** Opening Data to use block **

(** X26: a text that fits the width is returned as one line; a text that
    does not fit and whose first word, with the space [wrap] counts before
    it, is wider than the width, comes back with an empty first line. *)
Theorem X26_wrap_first_line (text : string) (width : Z) :
  (Z.of_nat (String.length text) <= width -> wrap text width = [text]) /\
  (forall first rest,
     width < Z.of_nat (String.length text) ->
     split_on " "%char text = first :: rest ->
     width < 1 + Z.of_nat (String.length first) ->
     exists lines, wrap text width = EmptyString :: lines).
Proof.
  unfold wrap. split.
  - intros Hfit. by rewrite (proj2 (Z.leb_le _ _) Hfit).
  - intros first rest Hlong Hsplit Hwide.
    rewrite (proj2 (Z.leb_gt _ _) Hlong), Hsplit. simpl.
    rewrite (proj2 (Z.leb_gt _ _)) by lia.
    destruct (wrap_fold_prefix width rest ([EmptyString], first))
      as [more Hmore].
    destruct (fold_left (wrap_step width) rest _) as [out last].
    simpl in Hmore. subst out.
    destruct (Str.truthy last); by eexists.
Qed.

Lemma X26_witness :
  exists lines, wrap "Amsterdam(08:00) to Berlin" 12 = EmptyString :: lines.
Proof.
  apply (proj2 (X26_wrap_first_line "Amsterdam(08:00) to Berlin" 12)
           "Amsterdam(08:00)" ["to"; "Berlin"]);
    [by vm_compute|by vm_compute|by vm_compute].
Defined.
(** * Adaptive football-alert control loop (BotBelivie)

    Shallow embedding of the decision code of the bot:
    - [calculatePressure]   (src/mastra/tools/calculatePressure.ts)
    - the agent's alert rule (the "Alert Criteria" of footballMonitorAgent)
    - [verifyGoalOutcomes]  (tools/verifyGoalOutcomes, built .mjs)
    - [performDailyAnalysis] (tools/performDailyAnalysis)

    JavaScript numbers are IEEE-754 binary64 values; they are modelled with
    the Gallina specification of floating point of the Standard Library
    ([SpecFloat], no axioms), at precision 53 and [emax] 1024, rounding to
    nearest-even as every JS arithmetic operator does. *)

From Stdlib Require Import ZArith List String Ascii Bool Lia.
From Stdlib Require Import Floats.SpecFloat Permutation DecimalString.
Import ListNotations.

Open Scope Z_scope.

(** ** JavaScript numbers *)
Definition double := spec_float.

Module JSNum.

Definition prec : Z := 53.
Definition emax : Z := 1024.

Definition add (x y : double) : double := SFadd prec emax x y.
Definition sub (x y : double) : double := SFsub prec emax x y.
Definition mul (x y : double) : double := SFmul prec emax x y.
Definition div (x y : double) : double := SFdiv prec emax x y.
Definition abs (x : double) : double := SFabs x.

(** [a < b], [a <= b], [a > b], [a >= b] on numbers (false on NaN). *)
Definition ltb (x y : double) : bool := SFltb x y.
Definition leb (x y : double) : bool := SFleb x y.

Definition is_nan (x : double) : bool :=
  match x with S754_nan => true | _ => false end.

(** The number nearest to the integer [z] (exact below 2^53). *)
Definition of_Z (z : Z) : double := binary_normalize prec emax z 0 false.

(** A decimal literal or decimal text [n / d], read to the nearest double
    (JS number literals and [parseFloat] round correctly). *)
Definition lit (n d : Z) : double := div (of_Z n) (of_Z d).

(** [Math.min] / [Math.max]: NaN if either argument is NaN; on a tie of
    zeros [max] prefers +0 and [min] prefers -0. *)
Definition max (a b : double) : double :=
  if is_nan a || is_nan b then S754_nan
  else if ltb a b then b
  else if ltb b a then a
  else match a with S754_zero true => b | _ => a end.

Definition min (a b : double) : double :=
  if is_nan a || is_nan b then S754_nan
  else if ltb a b then a
  else if ltb b a then b
  else match a with S754_zero false => b | _ => a end.

(** [Math.round]: the integer nearest to [x], ties towards +infinity,
    computed on the exact value [m * 2^e] of a finite [x]. *)
Definition round (x : double) : double :=
  match x with
  | S754_finite s m e =>
      if 0 <=? e then x
      else
        let n := if s then Z.neg m else Z.pos m in
        let d := 2 ^ (- e) in
        of_Z ((2 * n + d) / (2 * d))
  | _ => x
  end.

End JSNum.

(** ** Order on numbers

    [SFcompare] orders non-NaN values lexicographically: class (-inf,
    negative, zero, positive, +inf), then exponent, then mantissa (both
    reversed on negatives).  This gives transitivity of [<=] and [<]. *)
Module JSOrder.
Import JSNum.

Definition key (x : double) : Z * Z * Z :=
  match x with
  | S754_infinity true => (0, 0, 0)
  | S754_finite true m e => (1, - e, Z.neg m)
  | S754_zero _ => (2, 0, 0)
  | S754_finite false m e => (3, e, Z.pos m)
  | S754_infinity false => (4, 0, 0)
  | S754_nan => (0, 0, 0)
  end.

Definition lex (k1 k2 : Z * Z * Z) : comparison :=
  let '(a1, b1, c1) := k1 in
  let '(a2, b2, c2) := k2 in
  match Z.compare a1 a2 with
  | Eq => match Z.compare b1 b2 with Eq => Z.compare c1 c2 | r => r end
  | r => r
  end.

Lemma compare_key (x y : double) :
  is_nan x = false -> is_nan y = false ->
  SFcompare x y = Some (lex (key x) (key y)).
Proof.
  intros Hx Hy.
  destruct x as [sx|sx| |sx mx ex]; destruct y as [sy|sy| |sy my ey];
    try discriminate; try destruct sx; try destruct sy; simpl; try reflexivity.
  - destruct (Z.compare_spec ex ey) as [E|E|E].
    + subst. rewrite Z.compare_refl. reflexivity.
    + replace (- ex ?= - ey) with Gt by (symmetry; apply Z.compare_gt_iff; lia).
      reflexivity.
    + replace (- ex ?= - ey) with Lt by (symmetry; apply Z.compare_lt_iff; lia).
      reflexivity.
Qed.

Lemma lex_not_gt (a1 b1 c1 a2 b2 c2 : Z) :
  lex (a1, b1, c1) (a2, b2, c2) <> Gt <->
  a1 < a2 \/ (a1 = a2 /\ (b1 < b2 \/ (b1 = b2 /\ c1 <= c2))).
Proof.
  simpl.
  destruct (Z.compare_spec a1 a2); [destruct (Z.compare_spec b1 b2);
    [destruct (Z.compare_spec c1 c2)|..]|..];
  split; intros; try lia; congruence.
Qed.

Lemma lex_lt (a1 b1 c1 a2 b2 c2 : Z) :
  lex (a1, b1, c1) (a2, b2, c2) = Lt <->
  a1 < a2 \/ (a1 = a2 /\ (b1 < b2 \/ (b1 = b2 /\ c1 < c2))).
Proof.
  simpl.
  destruct (Z.compare_spec a1 a2); [destruct (Z.compare_spec b1 b2);
    [destruct (Z.compare_spec c1 c2)|..]|..];
  split; intros; try lia; congruence.
Qed.

Lemma leb_spec (x y : double) :
  leb x y = true <->
  is_nan x = false /\ is_nan y = false /\ lex (key x) (key y) <> Gt.
Proof.
  unfold leb, SFleb.
  destruct (is_nan x) eqn:Hx.
  { destruct x; try discriminate. simpl. split; [discriminate|intuition]. }
  destruct (is_nan y) eqn:Hy.
  { destruct y; try discriminate. destruct x; simpl; split;
      try discriminate; intuition. }
  rewrite compare_key by assumption.
  destruct (lex (key x) (key y)); intuition congruence.
Qed.

Lemma ltb_spec (x y : double) :
  ltb x y = true <->
  is_nan x = false /\ is_nan y = false /\ lex (key x) (key y) = Lt.
Proof.
  unfold ltb, SFltb.
  destruct (is_nan x) eqn:Hx.
  { destruct x; try discriminate. simpl. split; [discriminate|intuition]. }
  destruct (is_nan y) eqn:Hy.
  { destruct y; try discriminate. destruct x; simpl; split;
      try discriminate; intuition. }
  rewrite compare_key by assumption.
  destruct (lex (key x) (key y)); intuition congruence.
Qed.

Ltac key_split :=
  repeat match goal with
  | |- context [key ?x] => let k := fresh "k" in
        destruct (key x) as [[? ?] ?] eqn:k; clear k
  | H : context [key ?x] |- _ => let k := fresh "k" in
        destruct (key x) as [[? ?] ?] eqn:k; clear k
  end.

Lemma leb_trans (x y z : double) :
  leb x y = true -> leb y z = true -> leb x z = true.
Proof.
  rewrite !leb_spec. intros (Hx & Hy & H1) (_ & Hz & H2).
  repeat split; try assumption. key_split.
  rewrite lex_not_gt in *. lia.
Qed.

Lemma ltb_leb (x y : double) : ltb x y = true -> leb x y = true.
Proof.
  rewrite ltb_spec, leb_spec. intros (Hx & Hy & H). repeat split; congruence.
Qed.

Lemma ltb_leb_trans (x y z : double) :
  ltb x y = true -> leb y z = true -> ltb x z = true.
Proof.
  rewrite ltb_spec, !leb_spec, ltb_spec. intros (Hx & Hy & H1) (_ & Hz & H2).
  repeat split; try assumption. key_split.
  rewrite lex_lt in *; rewrite lex_not_gt in *. lia.
Qed.

Lemma lex_not_lt_swap (k1 k2 : Z * Z * Z) : lex k1 k2 <> Lt -> lex k2 k1 <> Gt.
Proof.
  destruct k1 as [[a1 b1] c1], k2 as [[a2 b2] c2].
  rewrite lex_not_gt. intro H. rewrite lex_lt in H. lia.
Qed.

(** Without NaN, [not (a < b)] is [b <= a]. *)
Lemma not_ltb_leb (x y : double) :
  is_nan x = false -> is_nan y = false -> ltb x y = false -> leb y x = true.
Proof.
  intros Hx Hy H. apply leb_spec. repeat split; try assumption.
  apply lex_not_lt_swap. intro E.
  unfold ltb, SFltb in H. rewrite compare_key, E in H by assumption.
  discriminate.
Qed.

End JSOrder.

(** ** Rounding never produces NaN from a non-negative mantissa *)
Module JSNaN.
Import JSNum.

Lemma shr_1_nonneg (mrs : shr_record) :
  0 <= shr_m mrs -> 0 <= shr_m (shr_1 mrs).
Proof.
  destruct mrs as [m r s]; simpl; intro H.
  destruct m as [|p|p]; [simpl; lia| |lia].
  destruct p; simpl; lia.
Qed.

Lemma iter_shr_1_nonneg (p : positive) (mrs : shr_record) :
  0 <= shr_m mrs -> 0 <= shr_m (iter_pos shr_1 p mrs).
Proof.
  revert mrs; induction p; intros mrs H; simpl; auto using shr_1_nonneg.
Qed.

Lemma shr_fexp_nonneg (m e : Z) (l : location) :
  0 <= m -> 0 <= shr_m (fst (shr_fexp prec emax m e l)).
Proof.
  intro H. unfold shr_fexp, shr.
  destruct (fexp prec emax (Zdigits2 m + e) - e);
    [| apply iter_shr_1_nonneg |];
    destruct l as [|[]]; simpl; assumption.
Qed.

Lemma round_nearest_even_nonneg (m : Z) (l : location) :
  0 <= m -> 0 <= round_nearest_even m l.
Proof.
  intro H. destruct l as [|[]]; simpl; try lia.
  destruct (Z.even m); lia.
Qed.

Lemma binary_round_aux_not_nan (s : bool) (m e : Z) (l : location) :
  0 <= m -> binary_round_aux prec emax s m e l <> S754_nan.
Proof.
  intro H. unfold binary_round_aux.
  pose proof (shr_fexp_nonneg m e l H) as H1.
  destruct (shr_fexp prec emax m e l) as [mrs' e'] eqn:E1. simpl in H1.
  pose proof (shr_fexp_nonneg (round_nearest_even (shr_m mrs')
      (loc_of_shr_record mrs')) e' loc_Exact
      (round_nearest_even_nonneg _ _ H1)) as H2.
  destruct (shr_fexp prec emax (round_nearest_even (shr_m mrs')
      (loc_of_shr_record mrs')) e' loc_Exact) as [mrs'' e''].
  simpl in H2. destruct (shr_m mrs'') as [|p|p]; try discriminate; try lia.
  destruct (e'' <=? emax - prec); discriminate.
Qed.

Lemma of_Z_not_nan (z : Z) : is_nan (of_Z z) = false.
Proof.
  unfold of_Z, binary_normalize, binary_round.
  destruct z as [|p|p]; [reflexivity| |];
    destruct (shl_align _ _ _) as [mz ez];
    destruct (binary_round_aux prec emax _ (Z.pos mz) ez loc_Exact) eqn:E;
    try reflexivity; exfalso; refine (binary_round_aux_not_nan _ _ _ _ _ E); lia.
Qed.

Lemma div_finite_not_nan (x : double) (s : bool) (m : positive) (e : Z) :
  is_nan x = false -> is_nan (div x (S754_finite s m e)) = false.
Proof.
  intro Hx. destruct x as [sx|sx| |sx mx ex]; try reflexivity; try discriminate.
  unfold div, SFdiv, SFdiv_core_binary.
  set (m' := match _ with Z.pos _ => _ | _ => _ end).
  assert (Hm : 0 <= m').
  { subst m'. destruct (_ - _ - _); try lia. apply Z.shiftl_nonneg. lia. }
  assert (Hq : 0 <= fst (Z.div_eucl m' (Z.pos m))).
  { change (fst (Z.div_eucl m' (Z.pos m))) with (m' / Z.pos m).
    apply Z.div_pos; lia. }
  destruct (Z.div_eucl m' (Z.pos m)) as [q r]. simpl in Hq.
  destruct (binary_round_aux _ _ _ q _ _) eqn:E; try reflexivity.
  exfalso; exact (binary_round_aux_not_nan _ _ _ _ Hq E).
Qed.

Lemma mul_finite_not_nan (x : double) (s : bool) (m : positive) (e : Z) :
  is_nan x = false -> is_nan (mul x (S754_finite s m e)) = false.
Proof.
  intro Hx. destruct x as [sx|sx| |sx mx ex]; try reflexivity; try discriminate.
  unfold mul, SFmul.
  destruct (binary_round_aux _ _ _ _ _ _) eqn:E; try reflexivity.
  exfalso; refine (binary_round_aux_not_nan _ _ _ _ _ E); lia.
Qed.

End JSNaN.

(** ** Strings: [toLowerCase] and [parseInt(s, 10)] *)
Module JSString.
Import JSNum.

Definition lower_ascii (c : ascii) : ascii :=
  let n := nat_of_ascii c in
  if (65 <=? n)%nat && (n <=? 90)%nat then ascii_of_nat (n + 32) else c.

(** [String.prototype.toLowerCase] (ASCII letters). *)
Fixpoint toLowerCase (s : string) : string :=
  match s with
  | EmptyString => EmptyString
  | String c s' => String (lower_ascii c) (toLowerCase s')
  end.

Definition is_space (c : ascii) : bool :=
  let n := nat_of_ascii c in
  (n =? 32)%nat || ((9 <=? n)%nat && (n <=? 13)%nat).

** Closing Data to use block **

**Your task:**
Reproduce exactly the section above that begins at the line containing "else if ltb a b then b" and ends at the line containing "(** [Math.round]: the", leaving out all other lines.

**Written answer:**
  else if ltb a b then b
  else if ltb b a then a
  else match a with S754_zero true => b | _ => a end.

Definition min (a b : double) : double :=
  if is_nan a || is_nan b then S754_nan
  else if ltb a b then a
  else if ltb b a then b
  else match a with S754_zero false => b | _ => a end.

(** [Math.round]: the integer nearest to [x], ties towards +infinity,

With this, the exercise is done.